I absolutely love egg dishes because you get the freedom of making them your own. My recipe below can be made lots of different ways to customize it for your family’s tastes and needs with whatever ingredients you have on-hand. I like to make frittatas for when we host brunch or overnight guests or just to plan ahead and have breakfast ready for the week! Try this vegetarian frittata with your favorite vegetables—cherry tomatoes, spinach, onions, even broccoli—and once you’ve tried it, you’ll be looking forward to the next time you can try a new combination!

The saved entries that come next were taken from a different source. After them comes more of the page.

Lemma lockstep_round (sts sts' : list pstate) :
  lockstep sts -> round sts = Some sts' -> lockstep sts'.
Proof.
  intros (h & Hh & Hw & Hat) Hr.
  destruct (round_inv _ _ Hr) as (op & Hne & Hall & ->).
  set (v := reduce op (map send_of sts)).
  rewrite Forall_forall in Hh, Hw, Hall.
  assert (Hcol : forall st, In st sts ->
            colls (trace (resume v st))
            = colls (trace st) ++ [(op, send_of st, v)]).
  { intros st Hst. apply resume_colls, Hall. now apply list_elem_of_In. }
  exists (h ++ [(op, v)]). split; [| split].
  - apply Forall_forall. intros x Hx. apply list_elem_of_In, in_map_iff in Hx.
    destruct Hx as (st & <- & Hst). unfold history.
    rewrite (Hcol _ Hst), map_app. simpl. f_equal.
    apply (Hh st). now apply list_elem_of_In.
  - apply Forall_forall. intros x Hx. apply list_elem_of_In, in_map_iff in Hx.
    destruct Hx as (st & <- & Hst). rewrite (Hcol _ Hst).
    apply Forall_app. split; [apply Hw; now apply list_elem_of_In |].
    constructor; [| constructor].
    apply reduce_worse, in_map_iff. now exists st.
  - intros n op' r Hn.
    destruct (lookup_app_Some h [(op, v)] n (op', r)) as [Hl _].
    destruct (Hl Hn) as [Hold | [Hlen Hnew]].
    + destruct (Hat _ _ _ Hold) as (st & Hst & Hc).
      exists (resume v st). split; [apply in_map_iff; now exists st |].
      rewrite (Hcol _ Hst). now apply lookup_app_l_Some.
    + destruct (n - length h)%nat eqn:Hd; simpl in Hnew; [| discriminate].
      injection Hnew as <- <-.
      assert (Hv : In v (map send_of sts)).
      { apply reduce_attained. destruct sts; [congruence | discriminate]. }
      apply in_map_iff in Hv. destruct Hv as (st & Hs & Hst).
      exists (resume v st). split; [apply in_map_iff; now exists st |].
      rewrite (Hcol _ Hst), Hs.
      assert (Hlen' : length (colls (trace st)) = length h).
      { rewrite <- (Hh st) by now apply list_elem_of_In.
        unfold history. now rewrite length_map. }
      rewrite lookup_app_r by lia.
      replace (n - length (colls (trace st)))%nat with O by lia. reflexivity.
Qed.

Lemma lockstep_run (fuel : nat) : forall sts,
  lockstep sts -> lockstep (run fuel sts).
Proof.
  induction fuel as [| fuel IH]; intros sts H; simpl; [exact H |].
  destruct (round sts) as [sts' |] eqn:Hr; [| exact H].
  apply IH. eapply lockstep_round; eauto.
Qed.

Lemma lockstep_start (entry : Collaborators -> PMMG_pParMesh -> Proc)
    (procs : list process) :
  lockstep (start entry procs).
Proof.
  exists []. unfold start. split; [| split].
  - apply Forall_forall. intros x Hx. apply list_elem_of_In, in_map_iff in Hx.
    destruct Hx as (e & <- & _). now rewrite exec_history.
  - apply Forall_forall. intros x Hx. apply list_elem_of_In, in_map_iff in Hx.
    destruct Hx as (e & <- & _). rewrite exec_colls. constructor.
  - intros n op r Hn. now rewrite lookup_nil in Hn.
Qed.

(** If fewer collectives completed than the fuel allows, the run stopped
    because no collective could complete. *)
Lemma run_quiescent_from (fuel : nat) : forall sts c st,
  Forall (fun x => length (colls (trace x)) = c) sts ->
  In st (run fuel sts) ->
  (length (colls (trace st)) < c + fuel)%nat ->
  round (run fuel sts) = None.
Proof.
  induction fuel as [| fuel IH]; intros sts c st Hc Hin Hlt; simpl in *.
  - rewrite Forall_forall in Hc.
    specialize (Hc st (proj2 (list_elem_of_In _ _) Hin)). lia.
  - destruct (round sts) as [sts' |] eqn:Hr; [| exact Hr].
    apply (IH sts' (S c) st); [| exact Hin | lia].
    destruct (round_inv _ _ Hr) as (op & _ & Hall & ->).
    rewrite Forall_forall in Hall, Hc. apply Forall_forall.
    intros x Hx. apply list_elem_of_In, in_map_iff in Hx.
    destruct Hx as (y & <- & Hy). apply list_elem_of_In in Hy.
    rewrite (resume_colls op) by now apply Hall.
    rewrite length_app, (Hc y Hy). simpl. lia.
Qed.

Lemma run_quiescent (entry : Collaborators -> PMMG_pParMesh -> Proc)
    (fuel : nat) (procs : list process) (st : pstate) :
  In st (run fuel (start entry procs)) ->
  (length (colls (trace st)) < fuel)%nat ->
  round (run fuel (start entry procs)) = None.
Proof.
  intros Hin Hlt. apply (run_quiescent_from fuel _ O st); [| exact Hin | lia].
  unfold start. apply Forall_forall. intros x Hx.
  apply list_elem_of_In, in_map_iff in Hx. destruct Hx as (e & <- & _).
  now rewrite exec_colls.
Qed.

(** *** Transfer of the properties of a code to the runs *)

Lemma always_exec (P : pstate -> Prop) (tr : list event) (p : Proc) :
  always P tr p -> stable P (exec tr p).
Proof.
  induction 1; simpl; unfold stable; simpl; try tauto.
  exact IHalways.
Qed.

Lemma stable_round (P : pstate -> Prop) (sts sts' : list pstate) :
  Forall (stable P) sts -> round sts = Some sts' -> Forall (stable P) sts'.
Proof.
  intros Hs Hr. destruct (round_inv _ _ Hr) as (op & _ & Hall & ->).
  rewrite Forall_forall in Hs, Hall. apply Forall_forall.
  intros x Hx. apply list_elem_of_In, in_map_iff in Hx.
  destruct Hx as (st & <- & Hst). apply list_elem_of_In in Hst.
  destruct (waiting_on_inv _ _ (Hall _ Hst)) as [k Hk].
  destruct (Hs _ Hst) as [_ Hfut]. rewrite Hk in Hfut.
  unfold resume. rewrite Hk. apply always_exec, Hfut.
Qed.

Lemma stable_run (P : pstate -> Prop) (fuel : nat) : forall sts,
  Forall (stable P) sts -> Forall (stable P) (run fuel sts).
Proof.
  induction fuel as [| fuel IH]; intros sts H; simpl; [exact H |].
  destruct (round sts) as [sts' |] eqn:Hr; [| exact H].
  apply IH. eapply stable_round; eauto.
Qed.

Lemma always_run_in (P : pstate -> Prop)
    (entry : Collaborators -> PMMG_pParMesh -> Proc)
    (procs : list process) :
  (forall e, In e procs -> always P [] (entry (fst e) (snd e))) ->
  forall fuel st, In st (run fuel (start entry procs)) -> P st.
Proof.
  intros Hentry fuel st Hin.
  assert (H : Forall (stable P) (run fuel (start entry procs))).
  { apply stable_run. unfold start. apply Forall_forall.
    intros x Hx. apply list_elem_of_In, in_map_iff in Hx.
    destruct Hx as (e & <- & He). apply always_exec, Hentry, He. }
  rewrite Forall_forall in H. apply (H st). now apply list_elem_of_In.
Qed.

Lemma always_run (P : pstate -> Prop)
    (entry : Collaborators -> PMMG_pParMesh -> Proc) :
  (forall K parmesh, always P [] (entry K parmesh)) ->
  forall fuel procs st, In st (run fuel (start entry procs)) -> P st.
Proof.
  intros Hentry fuel procs. apply always_run_in. intros e _. apply Hentry.
Qed.

End Communicator.


(** ** The entry points, one process at a time *)

Section Paths.

Lemma colls_prints (l : list message) : colls (map Act (map APrint l)) = [].
Proof. induction l; simpl; auto. Qed.

Lemma calls_prints (l : list message) : calls (map Act (map APrint l)) = [].
Proof. induction l; simpl; auto. Qed.

Lemma checks_prints (l : list message) : checks (map Act (map APrint l)) = [].
Proof. induction l; simpl; auto. Qed.

Lemma prints_prints (l : list message) : prints (map Act (map APrint l)) = l.
Proof. induction l; simpl; [reflexivity | now f_equal]. Qed.

End Paths.

Section Summaries.

Lemma summ_note (a : action) (tr : list event) :
  summ (tr ++ [Act a]) = note a (summ tr).
Proof.
  unfold summ. rewrite colls_app, calls_app, checks_app, prints_app, cleans_app.
  destruct a; simpl; rewrite ?app_nil_r, ?Nat.add_0_r; try reflexivity.
  f_equal. lia.
Qed.

Lemma summ_note_coll (op : redop) (s r : Z) (tr : list event) :
  summ (tr ++ [Allreduced op s r]) = note_coll op s r (summ tr).
Proof.
  unfold summ. rewrite colls_app, calls_app, checks_app, prints_app, cleans_app.
  simpl. rewrite ?app_nil_r, ?Nat.add_0_r. reflexivity.
Qed.

Lemma holds_always (Q : summary -> status -> Prop) (sm : summary) (p : Proc) :
  holds Q sm p ->
  forall tr, sm = summ tr ->
    always (fun st => Q (summ (trace st)) (stat st)) tr p.
Proof.
  induction 1 as [sm v pm H | sm H | sm a rest H IH | sm op s k H Hk IH];
    intros tr ->.
  - now apply always_done.
  - now apply always_fault.
  - apply always_emit, IH. now rewrite summ_note.
  - apply always_coll; [exact H |].
    intros recv. apply IH. now rewrite summ_note_coll.
Qed.

Lemma holds_entry (Q : summary -> status -> Prop) (p : Proc) :
  holds Q summ0 p -> always (fun st => Q (summ (trace st)) (stat st)) [] p.
Proof. intros H. now apply (holds_always Q summ0). Qed.

Lemma holds_prints (Q : summary -> status -> Prop) (l : list message) :
  forall sm rest,
    holds Q (note_prints l sm) rest ->
    holds Q sm (emit_all (map APrint l) rest).
Proof.
  induction l as [| d l IH]; intros sm rest H; simpl.
  - destruct sm. unfold note_prints in H. simpl in H.
    now rewrite app_nil_r in H.
  - apply holds_emit, IH. destruct sm. unfold note_prints, note in *.
    simpl in *. now rewrite <- app_assoc.
Qed.

Lemma holds_emit_all (Q : summary -> status -> Prop) (l : list action) :
  forall sm rest,
    holds Q (fold_left (fun s a => note a s) l sm) rest ->
    holds Q sm (emit_all l rest).
Proof.
  induction l as [| a l IH]; intros sm rest H; simpl in *; [exact H |].
  apply holds_emit, IH. exact H.
Qed.

Lemma holds_impl (Q Q' : summary -> status -> Prop) (sm : summary) (p : Proc) :
  (forall sm s, Q sm s -> Q' sm s) -> holds Q sm p -> holds Q' sm p.
Proof.
  intros HQ. induction 1; constructor; auto.
Qed.

End Summaries.

(** The innermost scrutinee of nested conditionals. *)
Ltac scrutinee x k :=
  lazymatch x with
  | (if ?c then _ else _) => scrutinee c k
  | (match ?y with _ => _ end) => scrutinee y k
  | _ => k x
  end.

Ltac unfold_entry :=
  cbv beta iota zeta delta
    [PMMG_parmmglib_centralized PMMG_parmmglib_distributed check_phase
     centralized_distribute preprocess_phase centralized_remesh
     centralized_merge centralized_boundary reconstruct_boundary
     clean_and_return distributed_start
     distributed_remesh distributed_boundary unscale_if_strong
     boundary_fails].

Ltac tidy_summary :=
  unfold note_coll, note_prints, summ0;
  cbn [note fold_left app s_colls s_calls s_checks s_prints s_cleans].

Kale, Mushroom, Potato Frittata | Dairy-Free, Gluten-Free, Soy-Free Frittata Recipe | In Fine Fettle

Plan-Ahead Vegetarian Frittata

Vegetarian Frittata
Prep time
Cook time
Total time
Recipe type: Gluten-Free | Dairy-Free | Vegetarian | Soy-Free
Serves: 8 slices
  • 7 eggs
  • ½ c. rice milk
  • 3 baby red potatoes, cubed
  • 2-3 cups greens (kale and spinach work well)
  • 8 oz. mushrooms (shiitake, button, or baby bella)

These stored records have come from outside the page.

(** * Reordering items across containers: the [moveItem] algorithm and the
    drop-target acceptance predicates of the drag-and-drop board.

    The repository holds two variants of the board component:
    - [src/src/App.tsx]: request shape [{id, from, to, beforeId?}] or
      [{id, from, to, toEnd: true}], early [return state] when the item is
      not found, no index correction, column surface accepts every item drag;
    - the second variant of the component ([Part000] below): request
      shape [DropInfo] with the ["last"] sentinel, [invariant] on a missing
      item, index correction for same-container moves, and [hasDropIntent]
      in the column's [canDrop].

    JavaScript arrays and objects are mutable and shared by reference, so the
    embedding threads an explicit heap through a small state-and-exception
    monad: [next[args.from]] and [next[args.to]] are the same array when the
    two keys coincide, and the input snapshot lives at other addresses than
    the copies that are mutated. *)

From Stdlib Require Import ZArith Lia.
From stdpp Require Import base tactics option list strings.

Local Open Scope string_scope.
Local Open Scope list_scope.

(** ** Data model *)

(** [type Item = { id: string; label: string }] *)
Module Item.
Record t : Type := mk { id : string; label : string }.
End Item.
Abbreviation Item := Item.t.

#[global] Instance Item_eq_dec : EqDecision Item.
Proof. solve_decision. Defined.

(** Heap addresses. *)
Abbreviation loc := nat.
(** C8 (amended).  In every state in which no category's usage ratio is NaN,
    [Saturation] returns the maximum of 0 and the five usage ratios: the
    result is at least 0 and at least every ratio, and it is either the
    initial 0 or the ratio of some category.  When some ratio is at least 0 it
    is therefore the maximum usage ratio: some category's ratio compares equal
    to it and no category's ratio exceeds it. *)
Theorem C8_saturation (s : Err.t) :
  (forall type, F32.is_nan (Err.GetUsage type s) = false) ->
  F32.le F32.zero (Err.Saturation s) = true /\
  (forall type, F32.le (Err.GetUsage type s) (Err.Saturation s) = true) /\
  (Err.Saturation s = F32.zero \/
   exists type, Err.Saturation s = Err.GetUsage type s) /\
  ((exists type, F32.le F32.zero (Err.GetUsage type s) = true) ->
   exists type,
     F32.eq (Err.GetUsage type s) (Err.Saturation s) = true /\
     forall type', F32.le (Err.GetUsage type' s) (Err.Saturation s) = true).
Proof.
  intros Hnan.
  pose proof (fold_max_spec (map (fun type => Err.GetUsage type s) Err.types)
                F32.zero eq_refl) as H.
  change (fold_left F32.max (map (fun type => Err.GetUsage type s) Err.types)
            F32.zero) with (Err.Saturation s) in H.
  destruct H as (Hn & Hz & Hall & Hch).
  { apply Forall_map, Forall_forall. intros type _. apply Hnan. }
  assert (Hup : forall type,
             F32.le (Err.GetUsage type s) (Err.Saturation s) = true).
  { intros type. rewrite Forall_map, Forall_forall in Hall.
    apply Hall. destruct type; simpl; repeat constructor. }
  assert (Hsel : Err.Saturation s = F32.zero \/
                 exists type, Err.Saturation s = Err.GetUsage type s).
  { destruct Hch as [Hch|Hch]; [left; exact Hch | right].
    apply in_map_iff in Hch. destruct Hch as (type & Heq & _).
    exists type. symmetry. exact Heq. }
  split; [exact Hz|]. split; [exact Hup|]. split; [exact Hsel|].
  intros [t0 Ht0]. destruct Hsel as [Hzero|[type Heq]].
  - exists t0. split; [|exact Hup].
    apply le_antisym_eq; [apply Hup|]. rewrite Hzero. exact Ht0.
  - exists type. split; [|exact Hup].
    rewrite Heq. apply le_antisym_eq; apply le_refl, Hnan.
Qed.

Lemma C8_saturation_witness :
  let s := snd (Err.Request Err.Temporal F32.half fresh_error) in
  F32.le (Err.GetUsage Err.Temporal s) (Err.Saturation s) = true /\
  Err.Saturation s = F32.div F32.half F32.c0_8.
Proof.
  cbv zeta.
  destruct (C8_saturation
              (snd (Err.Request Err.Temporal F32.half fresh_error)))
    as (_ & Hup & _); [intros []; reflexivity|].
  split; [apply Hup | reflexivity].
Defined.

(** ** Construction *)

(** C9 (as stated, refuted).  A freshly constructed error ledger has limit
    1.0 for Spatial, which is not zero. *)
Lemma C9_construction_counterexample :
  let s := fresh_error in
  Err.Limit (Err.budget_of s Err.Spatial) = F32.one /\
  ~ (forall type, F32.is_zero (Err.Limit (Err.budget_of s type)) = true).
Proof.
  cbv zeta. split; [reflexivity|].
  intros H. specialize (H Err.Spatial). vm_compute in H. discriminate H.
Qed.
(** * Life-events scraper: verification of [detailed_life_events.py]

    A shallow embedding of [src/Astrology/LifeOverview/detailed_life_events.py]
    (class [WikipediaScraper], [process_person], [main]) and the proofs of
    the properties its specification states.

    Conventions of the embedding:
    - a Python [str] is a list of characters; a character is an 8-bit code
      point, so the development covers strings over U+0000..U+00FF, on which
      Python's Unicode tables for [\s], [\d] and [str.lower] are the ones
      written out below;
    - a [dict] is a [gmap]; a list is a [list];
    - a call that may raise is a value of [outcome]: [Return v] or
      [Raise msg], where [msg] is [str(e)] of the exception (an instance of
      [Exception]);
    - the remote services (the encyclopedia API, the HTTP session and the
      HTML parser) are an explicit [Remote] record of fallible functions;
    - the thread pool is represented by the order in which [as_completed]
      yields the futures. *)

From Stdlib Require Import Ascii String Lia.
From Equations Require Import Equations.
From Equations.Prop Require Import Logic.
From stdpp Require Import base list gmap fin_maps strings.

Local Open Scope list_scope.
#[local] Set Warnings "-clear-no-such-hyp".

(** ** Strings *)

Definition pystr : Type := list ascii.

(** A string literal of the source. *)
Definition py (s : string) : pystr := list_ascii_of_string s.

Module Char.

Definition code (c : ascii) : nat := nat_of_ascii c.

Definition between (lo hi : nat) (c : ascii) : bool :=
  (lo <=? code c) && (code c <=? hi).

  • 1-2 small cloves garlic, minced
  • 1 tsp. onion powder (If you want to use onions, add about half of a small one (chopped finely) and omit the powder. Cook them first, until translucent.)
  • 1 tbsp. grapeseed oil
  • Salt and pepper, to taste
  1. Sauté the veggies in an oven-proof sauce pan or cast iron skillet. Start with the heartiest veggies first: place 1 tbsp. oil in the sauté pan over medium heat. Add potatoes and season with salt and pepper and onion powder (if using). Cook until the potatoes are soft. When ready, add greens and mushrooms and add additional salt and pepper to taste. At the very end, add the garlic and cook for a minute, until fragrant. Transfer the veggies to a bowl to cool.
  2. Preheat the oven to 350 degrees. Brush the oven-proof skillet/saute pan with more oil and put it in the oven to warm up.

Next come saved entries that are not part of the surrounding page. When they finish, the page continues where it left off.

Lemma summarize_releases_raises (releases : list pydict) (total : Z)
  (per_release : list PyVal) :
  forallb assets_iterable releases = false ->
  exists e, summarize_releases str_other releases total per_release = Raised e.
Proof.
  revert total per_release.
  induction releases as [|rel rest IH]; intros total per_release H; simpl.
  - discriminate.
  - simpl in H. unfold assets_iterable in H at 1.
    destruct (py_iter (py_or (dict_get rel "assets") (PList []))) as [items|e] eqn:Hit.
    + assert (Hi : iterable (py_or (dict_get rel "assets") (PList [])) = true)
        by (apply py_iter_ok_iff; eauto).
      rewrite Hi in H. simpl in H. simpl. now apply IH.
    + simpl. eauto.
Qed.

Lemma repo_record_dict (full : string) (rd : pydict) (commits : Z * string)
  (langs : PyVal) (releases : list pydict) (summary : Z * list PyVal)
  (tr : pydict * string) :
  exists fields,
    repo_record str_other full (PDict rd) commits langs releases summary tr
    = Ok (PDict (("repo", PStr full) :: fields)).
Proof.
  destruct commits, summary, tr. eexists. reflexivity.
Qed.

Lemma repo_record_not_dict (full : string) (repo : PyVal) (commits : Z * string)
  (langs : PyVal) (releases : list pydict) (summary : Z * list PyVal)
  (tr : pydict * string) :
  is_dict repo = false ->
  repo_record str_other full repo commits langs releases summary tr
  = Raised (AttributeError
              ("'" ++ type_name repo ++ "' object has no attribute 'get'")).
Proof.
  intros H. destruct commits, summary, tr.
  destruct repo; try discriminate; reflexivity.
Qed.

Lemma fetch_repo_fetchable (api : Api) (token owner name : string) :
  slug_fetchable api owner name ->
  exists fields,
    fetch_repo str_other api token owner name
    = Ok (PDict (("repo", PStr (owner ++ "/" ++ name)) :: fields)).
Proof.
  intros (rd & releases & Hmeta & Hrel & Hassets).
  unfold fetch_repo. rewrite Hmeta. simpl bind. rewrite Hrel. simpl bind.
  destruct (summarize_releases_ok releases 0 [] Hassets) as [summary Hs].
  rewrite Hs. simpl bind. apply repo_record_dict.
Qed.

Lemma fetch_repo_not_fetchable (api : Api) (token owner name : string) :
  ~ slug_fetchable api owner name ->
  exists e, fetch_repo str_other api token owner name = Raised e.
Proof.
  intros Hnot. unfold fetch_repo.
  destruct (get_json api (api_repo_url owner name)) as [repo|e] eqn:Hmeta;
    simpl bind; [|eauto].
  destruct (snd (releases_loop api (api_repo_url owner name) 1 []))
    as [releases|e] eqn:Hrel; simpl bind; [|eauto].
  destruct (forallb assets_iterable releases) eqn:Hassets.
  - destruct (summarize_releases_ok releases 0 [] Hassets) as [summary Hs].
    rewrite Hs. simpl bind.
    destruct (is_dict repo) eqn:Hd.
    + destruct repo; try discriminate.
      exfalso. apply Hnot. exists d, releases. auto.
    + rewrite repo_record_not_dict by exact Hd. eauto.
  - destruct (summarize_releases_raises releases 0 [] Hassets) as [e He].
    rewrite He. simpl bind. eauto.
Qed.

Lemma process_repo_unparsed (api : Api) (token : string) (r : PyVal) :
  parse_repo_slug (py_str str_other r) = None ->
  process_repo str_other api token r
  = Failed (error_record (py_str str_other r) "invalid_repo_slug").
Proof. intros H. unfold process_repo. now rewrite H. Qed.

Lemma process_repo_fetchable (api : Api) (token : string) (r : PyVal)
  (owner name : string) :
  parse_repo_slug (py_str str_other r) = Some (owner, name) ->
  slug_fetchable api owner name ->
  exists fields,
    process_repo str_other api token r
    = Fetched (PDict (("repo", PStr (owner ++ "/" ++ name)) :: fields)).
Proof.
  intros Hp Hf. unfold process_repo. rewrite Hp.
  destruct (fetch_repo_fetchable api token owner name Hf) as [fields Hr].
  rewrite Hr. eauto.
Qed.

Lemma process_repo_not_fetchable (api : Api) (token : string) (r : PyVal)
  (owner name : string) :
  parse_repo_slug (py_str str_other r) = Some (owner, name) ->
  ~ slug_fetchable api owner name ->
  exists text,
    process_repo str_other api token r
    = Failed (error_record (owner ++ "/" ++ name) text).
Proof.
  intros Hp Hf. unfold process_repo. rewrite Hp.
  destruct (fetch_repo_not_fetchable api token owner name Hf) as [e Hr].
  rewrite Hr. eauto.
Qed.

Lemma fetch_execute_items (api : Api) (env_token : option string)
  (now : spec_float) (payload : PyVal) (params : pydict)
  (token : string) (items : list PyVal) :
  resolve_token str_other (dict_or_empty payload) params env_token = Ok token ->
  py_iter (py_or (dict_get (dict_or_empty payload) "repos") (PList [])) = Ok items ->
  fetch_execute str_other api env_token now payload params
  = Ok (PDict
          [ ("generated_at", PFloat now);
            ("repos",
              PList (records_of (process_repo str_other api token) items));
            ("errors",
              PList (errors_of (process_repo str_other api token) items)) ],
        PDict
          [ ("token_provided", PBool (nonempty token));
            ("count",
              PInt (Z.of_nat (List.length
                (records_of (process_repo str_other api token) items)))) ]).
Proof.
  intros Ht Hi. unfold fetch_execute. rewrite Ht. simpl bind.
  rewrite Hi. simpl bind. now rewrite fetch_loop_outcomes.
Qed.

(** The block returns whenever the payload's token is a str or false-valued
    and its [repos] entry can be looped over or is false-valued. *)
Lemma fetch_execute_returns (api : Api) (env_token : option string)
  (now : spec_float) (payload : PyVal) (params : pydict) :
  let token := dict_get (dict_or_empty payload) "token" in
  let repos := dict_get (dict_or_empty payload) "repos" in
  (truthy token = true -> exists s, token = PStr s) ->
  negb (truthy repos) || iterable repos = true ->
  exists out meta,
    fetch_execute str_other api env_token now payload params = Ok (out, meta).
Proof.
  intros token repos Htoken Hrepos.
  assert (Ht : exists t, resolve_token str_other (dict_or_empty payload) params
                           env_token = Ok t).
  { unfold resolve_token. fold token. unfold py_or.
    destruct (truthy token) eqn:E.
    - destruct (Htoken eq_refl) as [s ->]. cbn [py_strip bind].
      destruct (dict_get params "token"); eexists; reflexivity.
    - cbn [py_strip bind].
      destruct (dict_get params "token"); eexists; reflexivity. }
  assert (Hi : exists items, py_iter (py_or repos (PList [])) = Ok items).
  { unfold py_or. destruct (truthy repos); [|eexists; reflexivity].
    apply py_iter_ok_iff. exact Hrepos. }
  destruct Ht as [t Ht]. destruct Hi as [items Hi].
  rewrite (fetch_execute_items api env_token now payload params t items Ht Hi).
  eauto.
Qed.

  3. Make the egg mixture. Crack the eggs into a bowl big enough to hold the eggs, milk, and cooked veggies. Whisk together the eggs and milk and add salt and pepper to taste.
  4. Combine the cooled veggies and eggs. Stir mixture together, remove the pan from the oven, and pour into the warm skillet.
  5. Bake. In my oven it took between 25 and 30 minutes to be completely set. To be sure it's cooked all the way through, insert a toothpick into the center. If it comes out clean, you're good to go. Try not to over-bake it or it can end up dried out. Sprinkle a tiny bit of salt on the top.
  6. Eat! This vegetarian frittata is delicious on its own, with a side of toast, or served on top of dressed greens (arugula or spinach with a little olive oil, salt, pepper, and lemon juice) for a healthy lunch. Slice in eight pieces and once it's cool, store it in the fridge.

I love that by planning ahead you’ve got eight servings of breakfast and/or lunch. There’s a million varieties to try—let me know what you use in your frittata!